** INSTRUCTIONS TO FOLLOW **
The entries below contain a line with "length (f l h).2" and a line with "h).2 !! i = h !! i.". Quote exactly those two lines and all lines between them.

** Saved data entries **
▽

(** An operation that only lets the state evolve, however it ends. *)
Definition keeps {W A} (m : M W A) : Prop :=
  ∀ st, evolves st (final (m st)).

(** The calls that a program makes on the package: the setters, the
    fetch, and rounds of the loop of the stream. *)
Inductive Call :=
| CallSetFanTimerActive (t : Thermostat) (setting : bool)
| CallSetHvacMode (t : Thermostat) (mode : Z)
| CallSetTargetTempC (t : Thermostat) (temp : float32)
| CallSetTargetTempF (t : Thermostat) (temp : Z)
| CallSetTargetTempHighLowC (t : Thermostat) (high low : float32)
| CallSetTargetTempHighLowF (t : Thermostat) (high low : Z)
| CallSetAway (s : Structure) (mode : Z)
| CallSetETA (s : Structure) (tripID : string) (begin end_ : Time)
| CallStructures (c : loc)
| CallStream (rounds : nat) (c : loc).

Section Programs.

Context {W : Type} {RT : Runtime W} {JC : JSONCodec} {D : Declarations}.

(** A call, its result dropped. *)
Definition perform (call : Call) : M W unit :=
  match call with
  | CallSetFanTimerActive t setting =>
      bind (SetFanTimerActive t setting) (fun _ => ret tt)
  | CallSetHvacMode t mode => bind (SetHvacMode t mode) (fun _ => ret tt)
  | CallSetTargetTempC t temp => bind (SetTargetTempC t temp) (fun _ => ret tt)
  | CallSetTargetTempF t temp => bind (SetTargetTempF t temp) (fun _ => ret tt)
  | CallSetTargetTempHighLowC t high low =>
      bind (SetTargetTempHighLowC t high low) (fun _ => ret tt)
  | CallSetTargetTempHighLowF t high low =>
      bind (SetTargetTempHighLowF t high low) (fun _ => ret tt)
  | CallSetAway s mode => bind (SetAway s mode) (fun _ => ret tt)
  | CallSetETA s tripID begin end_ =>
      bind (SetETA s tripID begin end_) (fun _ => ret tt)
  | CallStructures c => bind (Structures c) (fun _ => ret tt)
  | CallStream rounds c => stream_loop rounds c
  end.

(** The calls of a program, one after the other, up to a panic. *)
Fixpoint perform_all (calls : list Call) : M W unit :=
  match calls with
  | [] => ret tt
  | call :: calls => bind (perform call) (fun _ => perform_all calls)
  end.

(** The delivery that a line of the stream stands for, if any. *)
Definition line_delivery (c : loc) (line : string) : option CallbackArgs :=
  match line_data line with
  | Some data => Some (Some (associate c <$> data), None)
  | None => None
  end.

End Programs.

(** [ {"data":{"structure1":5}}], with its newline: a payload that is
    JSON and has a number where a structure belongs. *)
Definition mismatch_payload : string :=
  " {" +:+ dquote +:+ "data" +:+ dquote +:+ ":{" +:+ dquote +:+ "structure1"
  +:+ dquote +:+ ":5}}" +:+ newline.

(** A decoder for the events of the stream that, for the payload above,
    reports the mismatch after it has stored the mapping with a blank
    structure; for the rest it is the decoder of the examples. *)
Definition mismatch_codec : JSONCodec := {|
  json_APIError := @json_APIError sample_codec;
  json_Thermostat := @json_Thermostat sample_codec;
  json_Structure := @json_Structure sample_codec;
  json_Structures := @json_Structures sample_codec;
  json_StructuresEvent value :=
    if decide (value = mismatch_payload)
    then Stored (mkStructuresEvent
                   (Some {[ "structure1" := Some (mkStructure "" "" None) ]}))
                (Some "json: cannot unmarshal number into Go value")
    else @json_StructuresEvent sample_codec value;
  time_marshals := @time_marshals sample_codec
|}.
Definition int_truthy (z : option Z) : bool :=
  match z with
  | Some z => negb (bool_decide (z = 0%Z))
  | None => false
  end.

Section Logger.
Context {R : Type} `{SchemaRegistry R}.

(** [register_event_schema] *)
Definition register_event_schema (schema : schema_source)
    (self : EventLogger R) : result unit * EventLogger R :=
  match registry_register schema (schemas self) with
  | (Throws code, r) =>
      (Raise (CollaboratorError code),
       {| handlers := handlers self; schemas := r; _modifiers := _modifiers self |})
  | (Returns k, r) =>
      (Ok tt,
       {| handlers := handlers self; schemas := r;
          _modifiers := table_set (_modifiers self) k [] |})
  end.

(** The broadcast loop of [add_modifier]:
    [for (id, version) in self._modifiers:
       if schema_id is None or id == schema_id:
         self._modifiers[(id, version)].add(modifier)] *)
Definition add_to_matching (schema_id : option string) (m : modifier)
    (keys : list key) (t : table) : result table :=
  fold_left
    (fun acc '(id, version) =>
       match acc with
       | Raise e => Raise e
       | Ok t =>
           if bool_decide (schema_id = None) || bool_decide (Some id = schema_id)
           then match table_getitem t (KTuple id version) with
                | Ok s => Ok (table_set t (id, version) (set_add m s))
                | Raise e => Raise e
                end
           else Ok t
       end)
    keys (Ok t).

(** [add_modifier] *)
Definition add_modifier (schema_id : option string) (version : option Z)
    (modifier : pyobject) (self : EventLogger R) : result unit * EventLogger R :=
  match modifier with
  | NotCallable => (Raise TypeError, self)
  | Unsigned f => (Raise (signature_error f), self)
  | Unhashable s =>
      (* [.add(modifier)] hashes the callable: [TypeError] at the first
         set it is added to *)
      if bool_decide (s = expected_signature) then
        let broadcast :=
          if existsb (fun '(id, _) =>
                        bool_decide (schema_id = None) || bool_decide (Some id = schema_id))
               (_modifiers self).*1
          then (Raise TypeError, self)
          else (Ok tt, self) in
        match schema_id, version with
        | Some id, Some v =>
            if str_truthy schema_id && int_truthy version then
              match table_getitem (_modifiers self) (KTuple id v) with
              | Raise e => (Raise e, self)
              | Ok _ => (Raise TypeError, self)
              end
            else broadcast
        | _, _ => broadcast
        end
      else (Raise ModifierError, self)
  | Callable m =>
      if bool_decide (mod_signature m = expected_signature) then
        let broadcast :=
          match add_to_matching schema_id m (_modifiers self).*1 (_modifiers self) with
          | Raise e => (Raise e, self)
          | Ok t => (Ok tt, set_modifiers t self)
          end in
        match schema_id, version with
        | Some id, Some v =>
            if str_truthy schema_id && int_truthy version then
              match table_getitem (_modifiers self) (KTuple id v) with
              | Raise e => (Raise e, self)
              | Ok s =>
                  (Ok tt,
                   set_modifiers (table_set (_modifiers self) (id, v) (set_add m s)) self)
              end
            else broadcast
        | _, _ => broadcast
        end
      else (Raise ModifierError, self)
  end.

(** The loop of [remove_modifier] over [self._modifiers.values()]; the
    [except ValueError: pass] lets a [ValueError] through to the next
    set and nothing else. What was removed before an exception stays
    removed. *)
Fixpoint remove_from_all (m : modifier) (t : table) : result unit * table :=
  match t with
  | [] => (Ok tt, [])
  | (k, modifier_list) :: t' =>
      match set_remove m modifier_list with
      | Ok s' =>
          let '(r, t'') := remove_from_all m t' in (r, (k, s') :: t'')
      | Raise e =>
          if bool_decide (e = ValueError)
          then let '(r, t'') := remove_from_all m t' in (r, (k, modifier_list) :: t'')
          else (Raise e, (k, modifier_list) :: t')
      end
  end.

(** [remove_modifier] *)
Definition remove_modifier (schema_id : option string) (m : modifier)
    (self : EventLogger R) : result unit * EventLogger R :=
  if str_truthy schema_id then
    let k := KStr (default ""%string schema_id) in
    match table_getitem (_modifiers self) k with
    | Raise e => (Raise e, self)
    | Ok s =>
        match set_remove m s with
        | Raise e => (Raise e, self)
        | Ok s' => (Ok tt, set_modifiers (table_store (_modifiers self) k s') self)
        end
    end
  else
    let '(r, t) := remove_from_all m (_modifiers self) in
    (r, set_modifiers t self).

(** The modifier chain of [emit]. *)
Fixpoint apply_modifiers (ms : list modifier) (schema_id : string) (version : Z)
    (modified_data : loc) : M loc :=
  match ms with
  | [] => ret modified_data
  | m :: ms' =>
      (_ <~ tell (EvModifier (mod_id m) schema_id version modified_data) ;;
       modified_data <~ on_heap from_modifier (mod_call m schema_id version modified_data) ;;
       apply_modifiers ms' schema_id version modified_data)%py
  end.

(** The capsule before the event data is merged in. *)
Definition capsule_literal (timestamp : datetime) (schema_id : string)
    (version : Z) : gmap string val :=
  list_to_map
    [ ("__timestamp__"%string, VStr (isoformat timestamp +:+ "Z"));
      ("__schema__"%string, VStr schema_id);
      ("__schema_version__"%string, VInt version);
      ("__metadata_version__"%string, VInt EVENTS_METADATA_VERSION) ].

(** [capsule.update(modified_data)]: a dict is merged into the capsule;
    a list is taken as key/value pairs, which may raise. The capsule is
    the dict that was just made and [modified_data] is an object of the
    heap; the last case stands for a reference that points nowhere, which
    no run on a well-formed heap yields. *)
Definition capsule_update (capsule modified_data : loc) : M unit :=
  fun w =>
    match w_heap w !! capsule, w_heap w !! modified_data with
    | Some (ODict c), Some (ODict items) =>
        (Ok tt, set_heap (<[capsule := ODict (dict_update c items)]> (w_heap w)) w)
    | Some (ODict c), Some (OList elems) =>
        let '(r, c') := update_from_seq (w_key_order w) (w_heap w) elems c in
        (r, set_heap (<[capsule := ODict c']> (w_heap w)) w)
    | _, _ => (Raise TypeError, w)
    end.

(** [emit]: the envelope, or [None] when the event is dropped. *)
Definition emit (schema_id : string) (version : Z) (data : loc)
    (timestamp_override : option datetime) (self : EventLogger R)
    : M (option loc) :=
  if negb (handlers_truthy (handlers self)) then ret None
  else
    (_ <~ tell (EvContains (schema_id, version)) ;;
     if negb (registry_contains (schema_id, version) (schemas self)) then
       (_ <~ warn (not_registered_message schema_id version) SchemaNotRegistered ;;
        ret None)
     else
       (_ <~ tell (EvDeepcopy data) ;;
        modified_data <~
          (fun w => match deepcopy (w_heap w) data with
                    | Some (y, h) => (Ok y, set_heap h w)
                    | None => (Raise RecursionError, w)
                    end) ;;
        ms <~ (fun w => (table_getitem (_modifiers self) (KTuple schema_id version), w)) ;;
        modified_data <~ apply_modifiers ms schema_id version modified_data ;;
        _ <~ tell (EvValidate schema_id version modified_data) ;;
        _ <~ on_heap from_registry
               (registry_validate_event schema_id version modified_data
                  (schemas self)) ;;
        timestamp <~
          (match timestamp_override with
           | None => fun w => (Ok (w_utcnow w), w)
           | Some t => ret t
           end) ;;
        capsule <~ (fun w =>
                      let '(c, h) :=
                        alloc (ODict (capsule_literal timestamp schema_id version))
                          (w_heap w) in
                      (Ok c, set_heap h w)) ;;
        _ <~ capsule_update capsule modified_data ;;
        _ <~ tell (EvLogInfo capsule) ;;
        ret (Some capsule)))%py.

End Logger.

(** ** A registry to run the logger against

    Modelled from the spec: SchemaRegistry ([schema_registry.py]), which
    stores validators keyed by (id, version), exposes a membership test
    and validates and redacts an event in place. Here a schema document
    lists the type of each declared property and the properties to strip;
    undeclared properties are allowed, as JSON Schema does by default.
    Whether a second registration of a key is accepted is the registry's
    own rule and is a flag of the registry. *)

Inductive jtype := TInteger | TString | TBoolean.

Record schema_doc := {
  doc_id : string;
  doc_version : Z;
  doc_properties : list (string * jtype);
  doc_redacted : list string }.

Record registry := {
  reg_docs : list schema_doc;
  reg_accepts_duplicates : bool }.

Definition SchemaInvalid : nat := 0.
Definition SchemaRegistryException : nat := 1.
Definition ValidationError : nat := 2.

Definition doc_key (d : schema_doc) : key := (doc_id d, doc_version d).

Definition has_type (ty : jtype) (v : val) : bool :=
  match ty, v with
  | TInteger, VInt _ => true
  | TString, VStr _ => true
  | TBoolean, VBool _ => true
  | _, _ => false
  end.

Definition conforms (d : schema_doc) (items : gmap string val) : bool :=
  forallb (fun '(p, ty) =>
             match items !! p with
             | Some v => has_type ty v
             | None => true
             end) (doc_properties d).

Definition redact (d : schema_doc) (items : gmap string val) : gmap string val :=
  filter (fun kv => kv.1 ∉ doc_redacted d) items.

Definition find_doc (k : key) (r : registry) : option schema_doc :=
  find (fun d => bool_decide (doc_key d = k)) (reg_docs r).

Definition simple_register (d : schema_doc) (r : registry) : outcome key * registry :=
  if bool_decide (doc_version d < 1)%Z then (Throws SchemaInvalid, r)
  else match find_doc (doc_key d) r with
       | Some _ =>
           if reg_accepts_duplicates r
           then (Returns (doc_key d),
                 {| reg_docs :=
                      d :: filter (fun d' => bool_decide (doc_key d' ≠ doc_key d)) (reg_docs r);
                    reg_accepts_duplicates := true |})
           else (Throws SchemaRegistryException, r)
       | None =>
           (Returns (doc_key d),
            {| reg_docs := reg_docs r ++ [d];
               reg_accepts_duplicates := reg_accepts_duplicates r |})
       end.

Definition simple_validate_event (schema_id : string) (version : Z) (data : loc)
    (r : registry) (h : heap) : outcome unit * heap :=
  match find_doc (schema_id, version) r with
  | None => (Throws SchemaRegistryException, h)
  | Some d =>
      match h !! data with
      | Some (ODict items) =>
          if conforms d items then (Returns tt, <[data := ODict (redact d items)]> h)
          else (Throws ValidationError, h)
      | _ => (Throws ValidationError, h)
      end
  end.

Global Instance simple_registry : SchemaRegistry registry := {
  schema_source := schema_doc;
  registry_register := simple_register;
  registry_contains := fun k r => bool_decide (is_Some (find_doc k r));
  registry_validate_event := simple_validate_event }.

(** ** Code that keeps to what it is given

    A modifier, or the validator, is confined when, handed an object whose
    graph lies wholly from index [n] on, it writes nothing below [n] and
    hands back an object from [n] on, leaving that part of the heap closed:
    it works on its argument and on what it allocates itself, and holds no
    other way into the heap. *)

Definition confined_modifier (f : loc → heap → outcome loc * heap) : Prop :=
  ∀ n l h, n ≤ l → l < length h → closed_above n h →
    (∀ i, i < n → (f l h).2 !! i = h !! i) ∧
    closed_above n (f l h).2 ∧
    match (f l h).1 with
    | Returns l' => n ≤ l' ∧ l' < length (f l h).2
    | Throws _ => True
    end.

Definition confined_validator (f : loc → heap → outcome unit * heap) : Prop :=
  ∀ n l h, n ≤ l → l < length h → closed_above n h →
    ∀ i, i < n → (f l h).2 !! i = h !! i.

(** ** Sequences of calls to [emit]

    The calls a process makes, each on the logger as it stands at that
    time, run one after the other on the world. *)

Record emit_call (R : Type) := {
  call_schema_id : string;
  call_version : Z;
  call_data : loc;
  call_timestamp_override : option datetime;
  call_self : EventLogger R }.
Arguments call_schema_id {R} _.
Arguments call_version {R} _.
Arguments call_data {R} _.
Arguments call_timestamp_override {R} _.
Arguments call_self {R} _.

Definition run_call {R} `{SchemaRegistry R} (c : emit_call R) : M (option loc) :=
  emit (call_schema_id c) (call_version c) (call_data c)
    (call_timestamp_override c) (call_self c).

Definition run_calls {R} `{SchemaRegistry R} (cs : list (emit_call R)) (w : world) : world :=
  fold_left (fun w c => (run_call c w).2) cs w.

△

** OUTPUT **
    | Returns l' => n ≤ l' ∧ l' < length (f l h).2
    | Throws _ => True
    end.

Definition confined_validator (f : loc → heap → outcome unit * heap) : Prop :=
  ∀ n l h, n ≤ l → l < length h → closed_above n h →
    ∀ i, i < n → (f l h).2 !! i = h !! i.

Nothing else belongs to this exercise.